_What needs to be done_. Take the data below and copy exactly the lines starting at the one with "- intros k H1" and finishing at the one with "Proof. split; reflexivity. Qed.", both included.

_Records provided_.
(** C1, amended: on integer rows [calculate_metrics] never fails.  When
    the dataset is empty or its actual values sum to zero it returns a
    summary whose WMAPE is not a finite number (an infinity or NaN), and
    for the empty dataset all four metrics are NaN. *)
Theorem undefined_metrics_not_reported (rows : list (Z * Z)) :
  rows = [] \/ sum_int64 (map fst rows) = 0 ->
  exists df' m,
    calculate_metrics (frame_of_rows rows) = inr (df', m)
    /\ F64.is_finite (WMAPE m) = false
    /\ (rows = [] -> m = all_nan).
Proof.
  intros H. rewrite calculate_metrics_rows. do 2 eexists.
  split; [reflexivity|]. split.
  - assert (Hs : sum_int64 (map fst rows) = 0)
      by (destruct H as [-> | H]; [reflexivity | exact H]).
    unfold metrics_num, WMAPE, scalar_truediv, actuals, num_sum, series_sum.
    cbn [ret scalar_float]. rewrite Hs. apply div_by_zero_not_finite.
  - intros ->. vm_compute. reflexivity.
Qed.

Lemma undefined_metrics_not_reported_witness :
  exists df' m,
    calculate_metrics (frame_of_rows [(0, 10); (0, 20)]) = inr (df', m)
    /\ F64.is_finite (WMAPE m) = false
    /\ ([(0, 10); (0, 20)] = [] -> m = all_nan).
Proof.
  apply (undefined_metrics_not_reported [(0, 10); (0, 20)]).
  right. reflexivity.
Defined.

(** ** Zero over zero *)

(** C2 at the row (actual=0, forecast=0): the quotient 0/0 is NaN, which
    [replace(np.inf, 0)] leaves alone, so the percentage error is NaN and
    not 0; the mean then skips the row instead of counting a zero, which
    gives MAPE = 10 for the rows (0, 0), (100, 110) where a zero would
    give 5.  A zero actual with a non-zero forecast does give 0. *)
Theorem zero_over_zero_is_nan :
  (exists df' m,
     calculate_metrics (frame_of_rows [(0, 0)]) = inr (df', m)
     /\ df' !! "Percentage_Error" = Some (Float64 [F64.nan]))
  /\ (exists df' m,
        calculate_metrics (frame_of_rows [(0, 5)]) = inr (df', m)
        /\ df' !! "Percentage_Error" = Some (Float64 [F64.zero]))
  /\ (exists df' m,
        calculate_metrics (frame_of_rows [(0, 0); (100, 110)]) = inr (df', m)
        /\ MAPE m = F64.of_int 10).
Proof.
  rewrite !calculate_metrics_rows. repeat split; do 2 eexists;
    (split; [reflexivity|]);
    try (unfold frame_num; rewrite lookup_insert_eq); vm_compute; reflexivity.
Qed.

(** ** The frame after the call *)

(** C6, as stated, fails: the caller's frame comes back with an [Error]
    column it did not have. *)
Lemma caller_frame_is_changed :
  frame_of_rows [(100, 110)] !! "Error" = None
  /\ exists df' m,
       calculate_metrics (frame_of_rows [(100, 110)]) = inr (df', m)
       /\ df' !! "Error" = Some (Int64 [10])
       /\ df' <> frame_of_rows [(100, 110)].
Proof.
  assert (Hn : frame_of_rows [(100, 110)] !! "Error" = None).
  { unfold frame_of_rows. rewrite !lookup_insert_ne by done. apply lookup_empty. }
  split; [exact Hn|].
  rewrite calculate_metrics_rows. do 2 eexists. split; [reflexivity|].
  assert (He : frame_num (frame_of_rows [(100, 110)]) (forecasts [(100, 110)])
                 (actuals [(100, 110)]) !! "Error" = Some (Int64 [10])).
  { unfold frame_num. rewrite !lookup_insert_ne by done.
    rewrite lookup_insert_eq. reflexivity. }
  split; [exact He|]. intros E. rewrite E in He. congruence.
Qed.

(** C6, amended: a successful call assigns the three derived columns to
    the caller's frame and leaves every other column, the input columns
    included, as it was. *)
Theorem only_derived_columns_change (df df' : DataFrame) (m : Metrics) :
  calculate_metrics df = inr (df', m) ->
  (forall k, k <> "Error" -> k <> "Absolute_Error" -> k <> "Percentage_Error" ->
             df' !! k = df !! k)
  /\ is_Some (df' !! "Error")
  /\ is_Some (df' !! "Absolute_Error")
  /\ is_Some (df' !! "Percentage_Error").
Proof.
  rewrite calculate_metrics_outcome.
  destruct (df !! "Forecast") as [f|]; [|discriminate].
  destruct (df !! "Actual") as [a|]; [|discriminate].
  destruct (is_numeric f && is_numeric a); [|discriminate].
  intros [= <- <-]. unfold frame_num. repeat split.
  - intros k H1 H2 H3. now rewrite !lookup_insert_ne by done.
  - rewrite !lookup_insert_ne by done. rewrite lookup_insert_eq. eauto.
  - rewrite lookup_insert_ne by done. rewrite lookup_insert_eq. eauto.
  - rewrite lookup_insert_eq. eauto.
Qed.

Lemma only_derived_columns_change_witness :
  exists df' m,
    calculate_metrics (frame_of_rows [(100, 110)]) = inr (df', m)
    /\ df' !! "Actual" = frame_of_rows [(100, 110)] !! "Actual"
    /\ is_Some (df' !! "Error").
Proof.
  pose proof (calculate_metrics_rows [(100, 110)]) as E.
  do 2 eexists. split; [exact E|].
  destruct (only_derived_columns_change _ _ _ E) as (Hk & He & _).
  split; [apply Hk; discriminate | exact He].
Defined.

(** ** The generator *)

(** C10: [generate_data] re-seeds the generator with 42, so its result
    (and the state it leaves) does not depend on the state it finds; and
    the two sliders that are never passed on change neither the frame
    nor the metrics of the analysis tab. *)
Theorem generator_ignores_state_and_sliders
    (rng : Type) (seed : Z -> rng)
    (normal : float -> float -> nat -> rng -> list float * rng)
    (n : nat) (g1 g2 : rng) (base1 base2 noise1 noise2 : Z) :
  generate_data rng seed normal n g1 = generate_data rng seed normal n g2
  /\ tab2 rng seed normal n base1 noise1 g1 = tab2 rng seed normal n base2 noise2 g2.
Proof. split; reflexivity. Qed.

(** ** Order of the rows *)

Lemma wrap64_add_l a b : wrap64 (wrap64 a + b) = wrap64 (a + b).
Proof.
  unfold wrap64. f_equal.
  replace ((a + 2 ^ 63) mod 2 ^ 64 - 2 ^ 63 + b + 2 ^ 63)
    with ((a + 2 ^ 63) mod 2 ^ 64 + b) by ring.
  rewrite Zplus_mod_idemp_l. f_equal. ring.
Qed.

Lemma sum_int64_from xs a :
  fold_left (fun acc x => wrap64 (acc + x)) xs (wrap64 a) = wrap64 (a + zsum xs).
Proof.
  revert a. induction xs as [|x xs IH]; intros a; simpl.
  - now rewrite Z.add_0_r.
  - rewrite wrap64_add_l, IH. f_equal. ring.
Qed.

Lemma sum_int64_zsum xs : sum_int64 xs = wrap64 (zsum xs).
Proof. apply (sum_int64_from xs 0). Qed.



Lemma zip_with_rows {A} (f : Z -> Z -> A) (rows : list (Z * Z)) :
  zip_with f (map snd rows) (map fst rows) = map (fun r => f (snd r) (fst r)) rows.
Proof. induction rows as [|r rows IH]; simpl; congruence. Qed.

Lemma abs_errors_of_rows rows :
  abs_errors_of (forecasts rows) (actuals rows) = Int64 (map abs_error_of_row rows).
Proof.
  unfold abs_errors_of, errors_of, forecasts, actuals, num_sub, num_abs.
  rewrite zip_with_rows, map_map. reflexivity.
Qed.

Lemma wmape_of_rows rows :
  WMAPE (metrics_num (forecasts rows) (actuals rows)) =
  F64.mul (F64.div (F64.of_int (sum_int64 (map abs_error_of_row rows)))
                   (F64.of_int (sum_int64 (map fst rows)))) hundred.
Proof.
  unfold metrics_num, WMAPE. rewrite abs_errors_of_rows. reflexivity.
Qed.




(** ** Sorting by count *)

Lemma insert_desc_perm {A} (x : A * nat) l : Permutation (insert_desc x l) (x :: l).
Proof.
  induction l as [|y l IH]; simpl; [reflexivity|].
  destruct (snd y <=? snd x)%nat; [reflexivity|].
  rewrite IH. apply perm_swap.
Qed.

Lemma sort_desc_perm {A} (l : list (A * nat)) : Permutation (sort_desc l) l.
Proof.
  induction l as [|x l IH]; simpl; [reflexivity|].
  rewrite insert_desc_perm. now apply perm_skip.
Qed.

Lemma insert_desc_sorted (x : Interval * nat) l :
  Sorted count_ge l -> Sorted count_ge (insert_desc x l).
Proof.
  induction 1 as [|y l Hs IH Hd]; simpl.
  - repeat constructor.
  - destruct (snd y <=? snd x)%nat eqn:E.
    + apply Nat.leb_le in E. repeat constructor; assumption.
    + apply Nat.leb_gt in E. constructor; [exact IH|].
      destruct l as [|z l]; simpl.
      * constructor. unfold count_ge. lia.
      * destruct (snd z <=? snd x)%nat.
        -- constructor. unfold count_ge. lia.
        -- constructor. now inversion Hd.
Qed.

Lemma sort_desc_sorted (l : list (Interval * nat)) : Sorted count_ge (sort_desc l).
Proof.
  induction l as [|x l IH]; simpl; [constructor|]. now apply insert_desc_sorted.
Qed.

Lemma total_count_perm {A} (l l' : list (A * nat)) :
  Permutation l l' -> total_count l = total_count l'.
Proof. unfold total_count. induction 1; simpl; lia. Qed.

(** ** Counting the codes *)

Lemma counts_table_snd cats codes :
  map snd (counts_table cats codes) =
  map (count_code codes) (seq 0 (length cats)).
Proof.
  unfold counts_table.
  enough (G : forall (g : nat -> nat) k,
             map snd (imap (fun i iv => (iv, g (k + i)%nat)) cats) =
             map g (seq k (length cats))).
  { apply (G (count_code codes) O). }
  induction cats as [|c cats IH]; intros g k; [reflexivity|].
  cbn [imap map length seq snd]. rewrite Nat.add_0_r. f_equal.
  rewrite <- (IH g (S k)). f_equal. apply imap_ext. intros i x _. simpl.
  do 2 f_equal. lia.
Qed.

Lemma counts_table_fst cats codes : map fst (counts_table cats codes) = cats.
Proof.
  unfold counts_table.
  enough (G : forall (g : nat -> nat),
             map fst (imap (fun i iv => (iv, g i)) cats) = cats) by apply G.
  induction cats as [|c cats IH]; intros g; [reflexivity|].
  cbn [imap map fst]. f_equal. apply (IH (fun i => g (S i))).
Qed.

Lemma indicator_sum j a n :
  nat_sum (map (fun i => if Nat.eqb j i then 1%nat else O) (seq a n)) =
  if ((a <=? j) && (j <? a + n))%nat then 1%nat else O.
Proof.
  revert a. induction n as [|n IH]; intros a; simpl.
  - destruct (a <=? j)%nat eqn:E1, (j <? a + 0)%nat eqn:E2; simpl; try reflexivity.
    apply Nat.leb_le in E1. apply Nat.ltb_lt in E2. lia.
  - rewrite IH.
    destruct (Nat.eqb j a) eqn:E; [apply Nat.eqb_eq in E | apply Nat.eqb_neq in E];
      destruct (S a <=? j)%nat eqn:E1, (j <? S a + n)%nat eqn:E2,
               (a <=? j)%nat eqn:E3, (j <? a + S n)%nat eqn:E4; simpl; try reflexivity;
      repeat match goal with
             | H : (_ <=? _)%nat = true |- _ => apply Nat.leb_le in H
             | H : (_ <=? _)%nat = false |- _ => apply Nat.leb_gt in H
             | H : (_ <? _)%nat = true |- _ => apply Nat.ltb_lt in H
             | H : (_ <? _)%nat = false |- _ => apply Nat.ltb_ge in H
             end; lia.
Qed.

Lemma nat_sum_add (f g : nat -> nat) l :
  nat_sum (map (fun i => (f i + g i)%nat) l) = (nat_sum (map f l) + nat_sum (map g l))%nat.
Proof. induction l as [|x l IH]; simpl; [reflexivity|]. rewrite IH. lia. Qed.

Lemma nat_sum_zero {A} (l : list A) : nat_sum (map (fun _ => O) l) = O.
Proof. induction l; simpl; auto. Qed.

Lemma count_codes_total codes n :
  nat_sum (map (count_code codes) (seq 0 n)) = length (List.filter (code_below n) codes).
Proof.
  induction codes as [|c codes IH].
  - simpl. induction (seq 0 n); simpl; auto.
  - transitivity (nat_sum (map (fun i => ((if code_eqb (Some i) c then 1 else 0)
                                            + count_code codes i)%nat) (seq 0 n))).
    { f_equal. apply map_ext. intros i. unfold count_code. cbn [List.filter].
      destruct (code_eqb (Some i) c); reflexivity. }
    rewrite nat_sum_add, IH. cbn [List.filter].
    destruct c as [j|]; cbn [code_below code_eqb].
    + rewrite (map_ext _ (fun i => if Nat.eqb j i then 1%nat else O)).
      * rewrite indicator_sum. simpl. destruct (j <? n)%nat; reflexivity.
      * intros i. rewrite Nat.eqb_sym. reflexivity.
    + now rewrite nat_sum_zero.
Qed.

Lemma total_count_table cats codes :
  total_count (counts_table cats codes) =
  length (List.filter (code_below (length cats)) codes).
Proof.
  unfold total_count. rewrite counts_table_snd. apply count_codes_total.
Qed.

_Result of this exercise_.
  - intros k H1 H2 H3. now rewrite !lookup_insert_ne by done.
  - rewrite !lookup_insert_ne by done. rewrite lookup_insert_eq. eauto.
  - rewrite lookup_insert_ne by done. rewrite lookup_insert_eq. eauto.
  - rewrite lookup_insert_eq. eauto.
Qed.

Lemma only_derived_columns_change_witness :
  exists df' m,
    calculate_metrics (frame_of_rows [(100, 110)]) = inr (df', m)
    /\ df' !! "Actual" = frame_of_rows [(100, 110)] !! "Actual"
    /\ is_Some (df' !! "Error").
Proof.
  pose proof (calculate_metrics_rows [(100, 110)]) as E.
  do 2 eexists. split; [exact E|].
  destruct (only_derived_columns_change _ _ _ E) as (Hk & He & _).
  split; [apply Hk; discriminate | exact He].
Defined.

(** ** The generator *)

(** C10: [generate_data] re-seeds the generator with 42, so its result
    (and the state it leaves) does not depend on the state it finds; and
    the two sliders that are never passed on change neither the frame
    nor the metrics of the analysis tab. *)
Theorem generator_ignores_state_and_sliders
    (rng : Type) (seed : Z -> rng)
    (normal : float -> float -> nat -> rng -> list float * rng)
    (n : nat) (g1 g2 : rng) (base1 base2 noise1 noise2 : Z) :
  generate_data rng seed normal n g1 = generate_data rng seed normal n g2
  /\ tab2 rng seed normal n base1 noise1 g1 = tab2 rng seed normal n base2 noise2 g2.
Proof. split; reflexivity. Qed.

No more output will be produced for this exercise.